ムーア騎手は11月9日に同11日から12月5日までの短期免許が交付されたが、19日に落馬負傷。当日のマイルCSを乗り替わり、23日に自ら免許取り消しを申請して治療のため帰国した。しかし、有馬記念での騎乗が浮上し、再来日する運びとなった。

同騎手は帰国後の12月1日、IFHA(国際競馬統括機関連盟)が発表した、2023年ロンジンワールドベストジョッキーを受賞。2014、16、21年に続く通算4度目の受賞となり、L.デットーリ騎手に並ぶ最多タイを記録。

その後、12月5日の香港国際競走へ参戦し、主戦を務めるA.オブライエン厩舎のルクセンブルクを香港カップで2着、ウォームハートを香港ヴァーズで3着へと導いた。

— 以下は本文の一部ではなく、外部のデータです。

Lemma count_refused_all (rs : list Request) (f : Thread → bool) (t : Thread) :
  count f ((λ _, t) <$> rs) = if f t then length rs else 0%nat.
Proof.
  unfold count. induction rs as [|r rs IH]; [by destruct (f t)|].
  rewrite fmap_cons. destruct (f t) eqn:Hf.
  - rewrite filter_cons_True by done. cbn [length]. by rewrite IH.
  - rewrite filter_cons_False by (by rewrite Hf). done.
Qed.

(** C2, as the code has it: when competing requests are handled one
    after the other, each taking its three steps before the next
    starts, on a store where the property exists, the key of the first
    request is new, its range is free and its row passes the column
    validators, the first request is stored and every other one is
    refused with PropertyUnavailable. *)
Theorem serial_requests_one_success {fv : FieldValidation} (now p : Z) (st : Store)
    (l : ListingRow.t) (r0 : Request) (rs : list Request) (a0 : DateRange) :
  competing p now (r0 :: rs) →
  req_range r0 = Some a0 →
  properties st !! p = Some l → 0 < ListingRow.pricepernight l →
  Listing.is_available p (range_start a0) (range_end a0) st = true →
  bookings st !! req_pk r0 = None →
  booking_clean_fields
    (BookingRow.mk p (req_user r0) (range_start a0) (range_end a0)
       (nights a0 * ListingRow.pricepernight l)
       (default pending (BookingData.status (req_data r0))) 0) = true →
  let b0 := BookingRow.mk p (req_user r0) (range_start a0) (range_end a0)
              (nights a0 * ListingRow.pricepernight l)
              (default pending (BookingData.status (req_data r0))) now in
  let c := run_schedule now (serial 0 (S (length rs))) (st, Received <$> (r0 :: rs)) in
  c = (mkStore (properties st) (<[req_pk r0 := b0]> (bookings st)) (reviews st),
       Finished (Ok b0)
       :: ((λ _, Finished (Raise (ValidationError [PropertyUnavailable]))) <$> rs))
  ∧ count finished c.2 = S (length rs)
  ∧ count succeeded c.2 = 1%nat
  ∧ count refused c.2 = length rs.
Proof.
  intros [Hall Hpair] Hr0 Hl Hprice Ha Hpk Hf b0 c.
  assert (c = (mkStore (properties st) (<[req_pk r0 := b0]> (bookings st)) (reviews st),
               Finished (Ok b0)
               :: ((λ _, Finished (Raise (ValidationError [PropertyUnavailable]))) <$> rs)))
    as Hc.
  { subst c. destruct (Hall r0) as (Hp & Hst & a & Hr0' & Hnow); [left|].
    rewrite Hr0 in Hr0'. injection Hr0' as <-.
    pose proof (Hpair r0 r0 a0 a0 (list_elem_of_here _ _) (list_elem_of_here _ _) Hr0 Hr0)
      as Hv.
    unfold req_range in Hr0.
    destruct (BookingData.start_date (req_data r0)) as [s|] eqn:Hs; [|done].
    destruct (BookingData.end_date (req_data r0)) as [e|] eqn:He; [|done].
    injection Hr0 as <-. unfold nights in *. cbn [range_start range_end] in *.
    assert (s < e) as Hse.
    { revert Hv. unfold overlaps. simpl.
      rewrite andb_true_iff, !bool_decide_eq_true. lia. }
    unfold run_schedule. cbn [serial]. rewrite fmap_cons, foldl_app.
    pose proof (run_next now r0 st [] (Received <$> rs)) as Hnext.
    unfold run_schedule in Hnext. cbn [length app] in Hnext. rewrite Hnext. clear Hnext.
    rewrite (create_booking_succeeds _ _ _ _ _ p l s e) by done.
    pose proof (serial_refused now p
                  (mkStore (properties st) (<[req_pk r0 := b0]> (bookings st)) (reviews st))
                  (req_pk r0) b0 rs [Finished (Ok b0)]) as Hrest.
    unfold run_schedule in Hrest. simpl in Hrest. apply Hrest; clear Hrest.
    - apply lookup_insert_eq.
    - done.
    - unfold active. simpl.
      destruct (BookingData.status (req_data r0)) as [[]|]; simpl; auto. done.
    - intros r Hr.
      destruct (Hall r) as (Hpr & _ & a & Hra & Hnowr); [by right|].
      split; [done|]. exists a. repeat split; try done.
      + apply (Hpair r0 r (mkRange s e) a); [left|by right| |done].
        unfold req_range. by rewrite Hs, He.
      + apply (Hpair r r a a); try done; by right. }
  split; [done|]. rewrite Hc. cbn [snd].
  unfold count at 1 2 3. rewrite !filter_cons_True by done.
  rewrite filter_cons_False by done. cbn [length].
  fold (count finished ((λ _, Finished (Raise (ValidationError [PropertyUnavailable])))
                          <$> rs)).
  fold (count succeeded ((λ _, Finished (Raise (ValidationError [PropertyUnavailable])))
                          <$> rs)).
  fold (count refused ((λ _, Finished (Raise (ValidationError [PropertyUnavailable])))
                          <$> rs)).
  by rewrite !count_refused_all.
Qed.

Lemma serial_requests_one_success_witness :
  let c := run_schedule (fv := example_validation) (day 5) (serial 0 2)
             (st_empty, Received <$> two_requests) in
  count finished c.2 = 2%nat ∧ count succeeded c.2 = 1%nat ∧ count refused c.2 = 1%nat.
Proof.
  apply (serial_requests_one_success (fv := example_validation) (day 5) 1 st_empty
           (ListingRow.mk 10000)
           (mkRequest (BookingData.mk (Some 1) None (Some 20) (Some 25) None) 4 8)
           [mkRequest (BookingData.mk (Some 1) None (Some 20) (Some 25) None) 5 9]
           (mkRange 20 25)).
  - apply two_requests_competing.
  - reflexivity.
  - reflexivity.
  - reflexivity.
  - reflexivity.
  - reflexivity.
  - reflexivity.
Defined.

(** * Further properties of the code *)

(** ** Bookings: when a request is admitted *)

(** What a successful [Booking.save] has checked besides the dates. *)
Lemma save_Ok_validated {fv : FieldValidation} (pk : Z) (self : BookingRow.t)
    (adding : bool) (now : Z) (st st' : Store) (b : BookingRow.t) :
  Booking.save pk self adding now st = (st', Ok b) →
  booking_clean_fields self = true
  ∧ 0 < BookingRow.total_price self
  ∧ is_Some (properties st !! BookingRow.property self).
Proof.
  unfold Booking.save, Booking.full_clean, Booking.write, bind at 1.
  rewrite clean_run.
  repeat case_bool_decide; try (destruct booking_clean_fields; simpl; done).
  destruct (properties st !! BookingRow.property self); [|destruct booking_clean_fields; done].
  destruct Listing.is_available;
    [|destruct adding, booking_clean_fields; done].
  destruct booking_clean_fields; [|done]. run.
  unfold Booking.check_constraints.
  destruct adding; simpl; repeat case_bool_decide; simpl; try done;
    intros _; repeat split; eauto; lia.
Qed.

(** Once [validate] has passed, [create_booking] is the save of the row
    built from the request. *)
Lemma create_booking_save {fv : FieldValidation} (data : BookingData.t)
    (request_user new_pk now : Z) (st : Store) (p : Z) (l : ListingRow.t) (s e : Z) :
  BookingData.property data = Some p →
  BookingData.start_date data = Some s → BookingData.end_date data = Some e →
  properties st !! p = Some l →
  s < e → date_of now ≤ s →
  Listing.is_available p s e st = true →
  create_booking data request_user new_pk now st
  = Booking.save new_pk
      (BookingRow.mk p request_user s e ((e - s) * ListingRow.pricepernight l)
         (default pending (BookingData.status data)) 0) true now st.
Proof.
  intros Hp Hs He Hl Hse Hnow Ha.
  unfold create_booking, bind at 1.
  rewrite validate_run, Hs, He, Hp, Ha.
  rewrite !bool_decide_eq_false_2 by lia.
  unfold BookingViewSet.serializer_save, BookingSerializer.create,
    BookingSerializer.build, BookingViewSet.with_user. simpl.
  rewrite Hs, He, Hp. unfold bind at 1 2. rewrite calculate_total_price_run.
  simpl. rewrite Hl. done.
Qed.

(** What a successful [create_booking] has checked. *)
Lemma create_booking_Ok_validated {fv : FieldValidation} (data : BookingData.t)
    (request_user new_pk now : Z) (st st' : Store) (b : BookingRow.t) :
  create_booking data request_user new_pk now st = (st', Ok b) →
  ∃ p l s e,
    BookingData.property data = Some p ∧ properties st !! p = Some l
    ∧ BookingData.start_date data = Some s ∧ BookingData.end_date data = Some e
    ∧ s < e ∧ date_of now ≤ s
    ∧ Listing.is_available p s e st = true
    ∧ bookings st !! new_pk = None
    ∧ booking_clean_fields
        (BookingRow.mk p request_user s e ((e - s) * ListingRow.pricepernight l)
           (default pending (BookingData.status data)) 0) = true
    ∧ 0 < ListingRow.pricepernight l.
Proof.
  intros Hc.
  pose proof Hc as (p & l & s & e & Hp & Hl & Hs & He & Hse & Hnow & Ha & Hpk & _)%create_booking_Ok.
  rewrite (create_booking_save _ _ _ _ _ p l s e) in Hc by done.
  apply save_Ok_validated in Hc as (Hf & Hprice & _). simpl in Hprice.
  exists p, l, s, e. repeat split; try done. nia.
Qed.

(** What a successful [create_booking] has written. *)
Lemma create_booking_store {fv : FieldValidation} (data : BookingData.t)
    (request_user new_pk now : Z) (st st' : Store) (b : BookingRow.t) :
  create_booking data request_user new_pk now st = (st', Ok b) →
  bookings st !! new_pk = None
  ∧ bookings st' !! new_pk = Some b
  ∧ (∀ k, k ≠ new_pk → bookings st' !! k = bookings st !! k)
  ∧ properties st' = properties st ∧ reviews st' = reviews st.
Proof.
  intros (p & l & s & e & _ & _ & _ & _ & _ & _ & _ & Hpk & -> & ->)%create_booking_Ok.
  simpl. repeat split; try done.
  - apply lookup_insert_eq.
  - intros k Hk. by rewrite lookup_insert_ne.
Qed.

(** A refused [update_review] has written nothing. *)
Lemma update_review_Raise (pk : Z) (data : ReviewData.t) (author now : Z)
    (st st' : Store) (x : Exception) :
  update_review pk data author now st = (st', Raise x) → st' = st.
Proof.
  intros Hu.
  unfold update_review in Hu. unfold bind at 1 in Hu. simpl in Hu.
  destruct (reviews st !! pk) as [r|]; [|by injection Hu as <-].
  unfold bind in Hu.
  destruct (ReviewSerializer.run_validation data author (Some (pk, r)) now st)
    as [st1 [d|e]] eqn:Hv.
  - apply run_validation_Ok in Hv as (-> & -> & _).
    by apply review_save_Raise in Hu.
  - apply run_validation_Raise in Hv as ->. by injection Hu as <-.
Qed.

(** X1: what a creation that [create_booking] carries out has passed:
    the request names an existing property and both dates, the end date
    is after the start date, the start date is not before today, no
    pending or confirmed booking of the property shares a date with the
    range, the key is new, the column validators accept the row and the
    nightly rate is positive. *)
Theorem create_booking_admitted_checks {fv : FieldValidation} (data : BookingData.t)
    (request_user new_pk now : Z) (st st' : Store) (b : BookingRow.t) :
  create_booking data request_user new_pk now st = (st', Ok b) →
  ∃ p l s e,
    BookingData.property data = Some p ∧ properties st !! p = Some l
    ∧ BookingData.start_date data = Some s ∧ BookingData.end_date data = Some e
    ∧ s < e ∧ date_of now ≤ s
    ∧ Listing.is_available p s e st = true
    ∧ bookings st !! new_pk = None
    ∧ booking_clean_fields
        (BookingRow.mk p request_user s e ((e - s) * ListingRow.pricepernight l)
           (default pending (BookingData.status data)) 0) = true
    ∧ 0 < ListingRow.pricepernight l.
Proof.
  intros Hc.
  pose proof Hc as (p & l & s & e & Hp & Hl & Hs & He & Hse & Hnow & Ha & Hpk & _)%create_booking_Ok.
  rewrite (create_booking_save _ _ _ _ _ p l s e) in Hc by done.
  apply save_Ok_validated in Hc as (Hf & Hprice & _). simpl in Hprice.
  exists p, l, s, e. repeat split; try done. nia.
Qed.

来日時はBCターフで騎乗停止処分を受け、すったもんだがあって成績も低調だったが、帰国を選択したことで心身ともに傷はすっかり癒えた様子だ。

堀厩舎の管理馬でJRA通算41勝を挙げ、芝重賞に騎乗した際は【9.2.4.13】勝率32.1%をマークするムーア騎手。他厩舎での勝利数は軒並み“1桁”という成績を見れば親交の深さは一目瞭然。帰国後すぐの11月29日に有馬騎乗の発表があったことから、免許取り消し時にすでに話がついていた可能性もありそうだ。

■2017年の有馬記念はサトノクラウンに騎乗

ムーア騎手の有馬記念騎乗は今回が5回目。2017年にはタスティエーラの父サトノクラウンに騎乗。この年の有馬記念も12月24日のクリスマスイヴだった。

当時、ジャパンCに出走予定だったサトノクラウンの追い切りで、本馬に騎乗しないムーア騎手が跨り、少し話題になった。サトノクラウンが香港ヴァーズで勝利した際に、2着馬に騎乗していたのがムーア騎手で、その強さを目の当たりにして「ぜひ乗ってみたい」と関心を抱いていたことがきっかけだ。ジャパンCでは別の馬に騎乗するため、サトノクラウンへの騎乗は叶わなかったが、有馬記念でついにコンビ結成。しかし、結果は気難しさを見せて13着に惨敗してしまった。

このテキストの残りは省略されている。